Notre exposition sur le crédit est bien diversifiée et, à ce stade, nous misons principalement sur le carry plutôt que sur un resserrement des spreads. Pour ce qui concerne les actions, nous favorisons l’exposition aux valeurs cycliques en surpondérant les marchés émergents, les petites capitalisations américaines (U.S.), l’Europe et le Japon. Malgré l’importance des valorisations, nous n’excluons pas encore tout à fait les actions des grandes capitalisations américaines et maintenons une exposition principalement neutre. Cependant, comme la reprise prend de l’ampleur, il y aura plus de place pour les autres régions pour rattraper le retard pris sur les États-Unis.

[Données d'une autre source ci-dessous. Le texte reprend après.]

(** * Flux control-plane transport: the structural diff oracle, the HTTP
      error writer, its client-side decoder, URL construction and the
      daemon registration handler.

    The development follows the Go sources:
    - [remote/mock.go]            ([Diff], [diffValue], [diffStruct],
                                   [diffArrayOrSlice], [diffMap], [sorted]);
    - the [http] transport helpers ([MakeURL], [WriteError], [JSONResponse],
                                   [ErrorResponse]);
    - [http/client/client.go]     ([executeRequest]);
    - the service HTTP handlers   ([doRegister]).

    Go values are embedded shallowly: a function that may fail returns a
    [result], code that writes to an [http.ResponseWriter] threads the
    writer explicitly. *)

From Stdlib Require Import ZArith Lia Structures.OrdersEx.
From stdpp Require Import base option list strings gmap pretty sorting.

A court terme, nous constatons certains signes selon lesquels le consensus de marché a évolué en faveur de l’adoption du positionnement favorable au risque que nous avions adopté dès le second trimestre de 2020. Cependant, le mouvement des cours ne suggère pas que ce positionnement est particulièrement répandu pour le moment. Certaines données d’enquêtes sell side et de sentiment commencent à révéler des tonalités de prudence et nous en tenons compte en réduisant judicieusement le risque lorsque les actifs ont rebondi. Cependant, nous estimons que le bien-fondé d’une nouvelle hausse des actifs risqués en 2021 reste fort. Nous maintenons par conséquent notre orientation positive dans nos portefeuilles multi-actifs.